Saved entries
(** The four calls made for one device whose directory is [p]. *)
Local Abbreviation device_calls p sw :=
  [Makedirs p;
   WriteFile (p ++ "/show ip route") (render_ip_route (routed_vlans sw)
                                                     (routes (routing_table sw)));
   WriteFile (p ++ "/show interfaces") (render_interfaces (routed_vlans sw));
   WriteFile (p ++ "/show ip interface") (render_ip_interface (routed_vlans sw))]
  (only parsing).

Lemma dump_devices s dir :
  dump s dir = flat_map (fun sw => dump_device sw (dump_target s dir)) (devices s).
Proof.
  unfold dump_to_directory, devices. cbn [flat_map]. f_equal.
  rewrite flat_map_flat_map. apply flat_map_ext. intros d.
  unfold distribution_devices. cbn [flat_map]. f_equal.
  now rewrite flat_map_of_map.
Qed.

Lemma dump_device_calls (sw : Switch) dir :
  name sw <> EmptyString -> endswith_sep (name sw) = false ->
  dump_device sw dir = device_calls (path_join dir (name sw)) sw.
Proof.
  intros Hne He. unfold dump_to_director, commands.
  destruct (path_join_suffix dir (name sw)) as (y & Hy).
  assert (Hp : path_join dir (name sw) <> EmptyString).
  { rewrite Hy. destruct y; [exact Hne|discriminate]. }
  assert (Hpe : endswith_sep (path_join dir (name sw)) = false).
  { rewrite Hy, endswith_sep_app by exact Hne. exact He. }
  cbn [map].
  rewrite !(path_join_file (path_join dir (name sw))) by (assumption || reflexivity).
  reflexivity.
Qed.

Lemma dump_by_device site D A st s st' dir :
  0 <= vlans_counter st ->
  Site_init site D A st = (Ok s, st') ->
  dump s dir
  = flat_map (fun sw => device_calls (path_join (dump_target s dir) (name sw)) sw)
             (devices s).
Proof.
  intros H0 Hrun. rewrite dump_devices. apply flat_map_ext_in. intros sw Hsw.
  destruct (device_name_facts _ _ _ _ _ _ _ H0 Hrun Hsw) as (Hne & He & _).
  now apply dump_device_calls.
Qed.

(** X16: for a finished site, [dump_to_directory] walks the devices in
    the order WAN switch, then each distribution followed by its
    accesses, and for each device makes the directory
    [join(directory, device name)] and then writes the three files
    [show ip route], [show interfaces] and [show ip interface] inside it,
    each with what the command renders for that device: four calls per
    device, [4 * (1 + D + D*A)] in all. *)
Theorem dump_calls (site : string) (D A : Z) (st : State) (s : Site) (st' : State)
    (dir : option string) :
  0 <= vlans_counter st ->
  Site_init site D A st = (Ok s, st') ->
  dump s dir
  = flat_map (fun sw =>
                let p := path_join (dump_target s dir) (name sw) in
                [Makedirs p;
                 WriteFile (p ++ "/show ip route")
                           (render_ip_route (routed_vlans sw) (routes (routing_table sw)));
                 WriteFile (p ++ "/show interfaces") (render_interfaces (routed_vlans sw));
                 WriteFile (p ++ "/show ip interface")
                           (render_ip_interface (routed_vlans sw))])
             (devices s)
  /\ Z.of_nat (List.length (dump s dir))
     = 4 * (1 + Z.max D 0 + Z.max D 0 * Z.max A 0).
Proof.
  intros H0 Hrun. split; [exact (dump_by_device _ _ _ _ _ _ dir H0 Hrun)|].
  rewrite (dump_by_device _ _ _ _ _ _ dir H0 Hrun).
  rewrite (flat_map_constant_length (c := 4%nat)) by reflexivity.
  rewrite (devices_length _ _ _ _ _ _ H0 Hrun). lia.
Qed.

Lemma path_join_device_inj site D A st s st' dir sw sw' :
  0 <= vlans_counter st ->
  Site_init site D A st = (Ok s, st') ->
  In sw (devices s) -> In sw' (devices s) ->
  path_join dir (name sw) = path_join dir (name sw') -> sw = sw'.
Proof.
  intros H0 Hrun Hsw Hsw' Heq.
  destruct (device_name_facts _ _ _ _ _ _ _ H0 Hrun Hsw) as (_ & _ & Hs).
  destruct (device_name_facts _ _ _ _ _ _ _ H0 Hrun Hsw') as (_ & _ & Hs').
  apply path_join_inj in Heq; [|congruence].
  exact (NoDup_map_In_inj name (devices s) sw sw'
           (NoDup_devices_names _ _ _ _ _ _ H0 Hrun) Hsw Hsw' Heq).
Qed.
(** C7.  [Health] replies 200 with an empty body, whatever the request.
    All it does is call [WriteHeader(200)]: it prints nothing and leaves the
    handler behind its receiver as it found it, so the server has the same
    handler afterwards; and it reads nothing of the handler, for the reply
    and the lines logged are the same whatever handler the server holds.
    (The log gets the access line of the middleware, and the warning of the
    server when the query string holds a semicolon.) *)
Theorem Health_replies_200_with_empty_body (s : Server) (r : Request) (t0 t1 : Z) :
  (exists w,
      serve s {| route := GET_health; request := r; start := t0; finish := t1 |}
      = Some ({| h := h s;
                 stdlog := stdlog s ++ [accessLine r StatusOK t0 t1]
                           ++ queryWarning r |}, w) /\
      http.status w = StatusOK /\ body w = EmptyString /\
      forall hd : Handler,
        serve {| h := hd; stdlog := stdlog s |}
          {| route := GET_health; request := r; start := t0; finish := t1 |}
        = Some ({| h := hd;
                   stdlog := stdlog s ++ [accessLine r StatusOK t0 t1]
                             ++ queryWarning r |}, w)) /\
  (forall hd r',
      receiver (Handler_Health hd r') = hd /\
      calls (Handler_Health hd r') = [WriteHeader StatusOK] /\
      printed (Handler_Health hd r') = []).
Proof.
  split; [|intros hd r'; repeat split].
  assert (Hserve : forall hd : Handler, exists w,
             serve {| h := hd; stdlog := stdlog s |}
               {| route := GET_health; request := r; start := t0; finish := t1 |}
             = Some ({| h := hd;
                        stdlog := stdlog s ++ [accessLine r StatusOK t0 t1]
                                  ++ queryWarning r |}, w) /\
             w = {| handlerHeader := ∅; wroteHeader := true;
                    http.status := StatusOK; sent := ∅; contentLength := -1;
                    written := 0; body := EmptyString; informational := [] |}).
  { intros hd. rewrite serve_unfold.
    cbn [route request start finish method Handler_Health calls h stdlog].
    cbn [run call writeHeader response_ResponseWriter].
    rewrite response_WriteHeader_plain by first [reflexivity | apply lookup_empty].
    cbn [lastWriteHeader]. cbv zeta.
    rewrite finishRequest_settled by reflexivity.
    eexists. split; reflexivity. }
  destruct (Hserve (h s)) as (w & Hs & Hw).
  exists w. split; [destruct s; exact Hs|].
  split; [now subst w|]. split; [now subst w|].
  intros hd. destruct (Hserve hd) as (w' & Hs' & Hw'). now subst w w'.
Qed.
(** * PISM column interpolation: a shallow embedding

    This development embeds two pieces of PISM:

    - [Interpolation] (src/util/interpolation.cc): the index/weight tables of
      the linear, nearest-neighbour, piecewise-constant and periodic-linear
      1-D interpolation;
    - [IceModelVec3] (the source file of the class): column-wise vertical
      interpolation of a 3-D scalar field and its vertical extension.

    Conventions of the embedding.

    - A [double] / [PetscScalar] is read in two ways.  In the exact model
      (every definition outside the module [Binary64]) it is a rational of
      [Q], with exact comparisons and operations.  That model decides which
      branch a routine takes, which accesses it makes and which expression
      it evaluates; a statement over it gives a result as that expression,
      term for term as the source writes it, or as a value the expression
      also has in binary64 (a stored value read back, a blend with weight 0).
      In the module [Binary64] the same routines run on binary64 numbers
      ([float], operations rounded to nearest): it gives the values the
      compiled code returns on given inputs, and shows where an identity of
      exact arithmetic is lost to rounding.  NaN and the infinities are not
      coordinates or samples of the grids considered.
    - [unsigned int], [int], [size_t] and [PetscInt] indices are naturals;
      array sizes are taken small enough for index arithmetic not to wrap.
    - A C array or [std::vector] is a [list]; every element access is
      checked, and an access outside the array is the fault [OutOfBounds]
      (undefined behaviour in the source).
    - A thrown [RuntimeError], a PETSc error raised with SETERRQ and a failed
      [assert] are faults as well, so every routine returns an [outcome].
    - Every quotient the statements below rely on has a non-zero divisor
      (a difference of two levels of a strictly increasing grid, or the
      positive rest of a period); Rocq's [x / 0 = 0] is never used. *)

From Stdlib Require Import QArith Qminmax Lqa Lia List Bool Arith ZArith Floats.
Import ListNotations.

Local Open Scope Q_scope.
Set Warnings "-inexact-float".

(** ** Outcomes *)

Inductive fault : Type :=
| RuntimeError                 (* throw RuntimeError(...) *)
| PetscError (code : nat)      (* SETERRQ(code, ...) *)
| AssertionFailure             (* a failed assert(...) *)
| OutOfBounds                  (* an array access outside the array *)
| OutOfFuel.                   (* the bound of a modelled loop was too small *)

Inductive outcome (A : Type) : Type :=
| Ok (a : A)
| Raise (f : fault).

Arguments Ok {A} a.
Arguments Raise {A} f.

Definition bind {A B : Type} (m : outcome A) (k : A -> outcome B) : outcome B :=
  match m with
  | Ok a => k a
  | Raise f => Raise f
  end.

Notation "x <- m ;; k" := (bind m (fun x => k))
  (at level 61, m at next level, right associativity).
Notation "m ;;; k" := (bind m (fun _ => k))
  (at level 61, right associativity).

(** [assert(b)] *)
Definition assert (b : bool) : outcome unit :=
  if b then Ok tt else Raise AssertionFailure.

(** ** Comparisons of doubles *)

Definition Qltb (x y : Q) : bool := negb (Qle_bool y x).
Definition Qleb (x y : Q) : bool := Qle_bool x y.

(** ** Arrays with checked accesses *)

(** [a[i]] as an rvalue *)
Definition read {A : Type} (a : list A) (i : nat) : outcome A :=
  match nth_error a i with
  | Some v => Ok v
  | None => Raise OutOfBounds
  end.

Fixpoint update {A : Type} (a : list A) (i : nat) (v : A) : list A :=
  match a, i with
  | [], _ => []
  | _ :: t, O => v :: t
  | h :: t, S j => h :: update t j v
  end.

(** [a[i] = v] *)
Definition write {A : Type} (a : list A) (i : nat) (v : A) : outcome (list A) :=
  if (i <? length a)%nat then Ok (update a i v) else Raise OutOfBounds.

(** ** Counted loops *)

(** [for (i = lo; i < lo + count; ++i) body], threading the state [s]. *)
Fixpoint for_loop {S : Type} (body : nat -> S -> outcome S)
         (lo count : nat) (s : S) : outcome S :=
  match count with
  | O => Ok s
  | Datatypes.S c => s' <- body lo s ;; for_loop body (Datatypes.S lo) c s'
  end.

(** The same loop for a routine that mutates storage in place: when an
    iteration raises, the storage is left as the earlier iterations made it. *)
Fixpoint for_loop_st {S : Type} (body : nat -> S -> outcome S)
         (lo count : nat) (s : S) : outcome unit * S :=
  match count with
  | O => (Ok tt, s)
  | Datatypes.S c =>
      match body lo s with
      | Ok s' => for_loop_st body (Datatypes.S lo) c s'
      | Raise f => (Raise f, s)
      end
  end.

(** ** Strictly increasing grids *)

Definition strictly_increasing (xs : list Q) : Prop :=
  forall i, (Datatypes.S i < length xs)%nat ->
            nth i xs 0 < nth (Datatypes.S i) xs 0.
(** The out-parameter [docCountAtEnd] is the member [_docCountAtEnd] at the
    only call site, so the assignment goes to the job object. *)
Definition addShardFollower (pool : bool)
  (endpoint database shard : string) (lockJobId : N) (clientId : string)
  (syncerId : N) (clientInfoString : string) (timeout : Q) : M Result :=
  if negb pool then
    mret (mkResult TRI_ERROR_SHUTTING_DOWN
            "startReadLockOnLeader: Shutting down")
  else
    try_catch
      (ask_exn (EvDatabaseGuard database) databaseGuard;;
       found ← ask (EvLookupCollection shard) lookupCollection;
       if negb found then
         mret (mkResult TRI_ERROR_ARANGO_DATA_SOURCE_NOT_FOUND
                 ("SynchronizeShard::addShardFollower: Failed to lookup collection "
                    +:+ database +:+ "/" +:+ shard))
       else
         '(res, docCount) ← collectionCount;
         if Result_fail res then mret res
         else
           modify_job (with_docCountAtEnd docCount);;
           env ← get_env;
           let body :=
             VObject
               ([(FOLLOWER_ID, VString (ServerState_getId env));
                 (SHARD, VString shard);
                 ("checksum", VString (to_string docCount));
                 ("serverId", VString (itoa (ServerIdFeature_getId env)))]
                ++ (if bool_decide (syncerId ≠ 0%N)
                    then [("syncerId", VString (to_string syncerId))] else [])
                ++ (if bool_decide (clientInfoString ≠ "")
                    then [("clientInfo", VString clientInfoString)] else [])
                ++ (if bool_decide (lockJobId ≠ 0%N)
                    then [("readLockId", VString (to_string lockJobId))]
                    else [])) in
           let options := mkOptions database timeout true in
           response ← sendRequest endpoint Put REPL_ADD_FOLLOWER body options;
           let result := combinedResult response in
           if Result_fail result then
             let errorMsg :=
               "addShardFollower: could not add us to the leader's follower list for "
                 +:+ database +:+ "/" +:+ shard in
             if bool_decide (lockJobId ≠ 0%N) then
               mret (mkResult (errorNumber result)
                       (errorMsg +:+ ", " +:+ errorMessage result))
             else if Result_is result TRI_ERROR_REPLICATION_SHARD_NONEMPTY
             then mret result (* hand on leader protest *)
             else
               mret (mkResult (errorNumber result)
                       (errorMsg +:+ ", " +:+ errorMessage result))
           else mret Result_success)
      (fun e =>
         mret (mkResult TRI_ERROR_ARANGO_DATABASE_NOT_FOUND
                 ("SynchronizeShard::addShardFollower: Failed to lookup database "
                    +:+ database +:+ " exception: " +:+ Exn_what e))).

Definition cancelReadLockOnLeader (pool : bool) (endpoint database : string)
  (lockJobId : N) (clientId : string) (timeout : Q) : M Result :=
  if negb pool then
    mret (mkResult TRI_ERROR_SHUTTING_DOWN
            "cancelReadLockOnLeader: Shutting down")
  else
    let body := VObject [(ID, VString (to_string lockJobId))] in
    let options := mkOptions database timeout true in
    response ← sendRequest endpoint Delete REPL_HOLD_READ_LOCK body options;
    let res := combinedResult response in
    if Result_is res TRI_ERROR_ARANGO_DATABASE_NOT_FOUND then
      (* database is gone. that means our lock is also gone *)
      mret Result_success
    else if Result_fail res then
      mret (mkResult TRI_ERROR_INTERNAL (errorMessage res))
    else mret Result_success.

### Work request
Taking the entries above, restate exactly those lines that fall between the line with "wroteHeader := true;" and the line with "hd. rewrite serve_unfold.", keeping both of those lines too.

### Result below
             w = {| handlerHeader := ∅; wroteHeader := true;
                    http.status := StatusOK; sent := ∅; contentLength := -1;
                    written := 0; body := EmptyString; informational := [] |}).
  { intros hd. rewrite serve_unfold.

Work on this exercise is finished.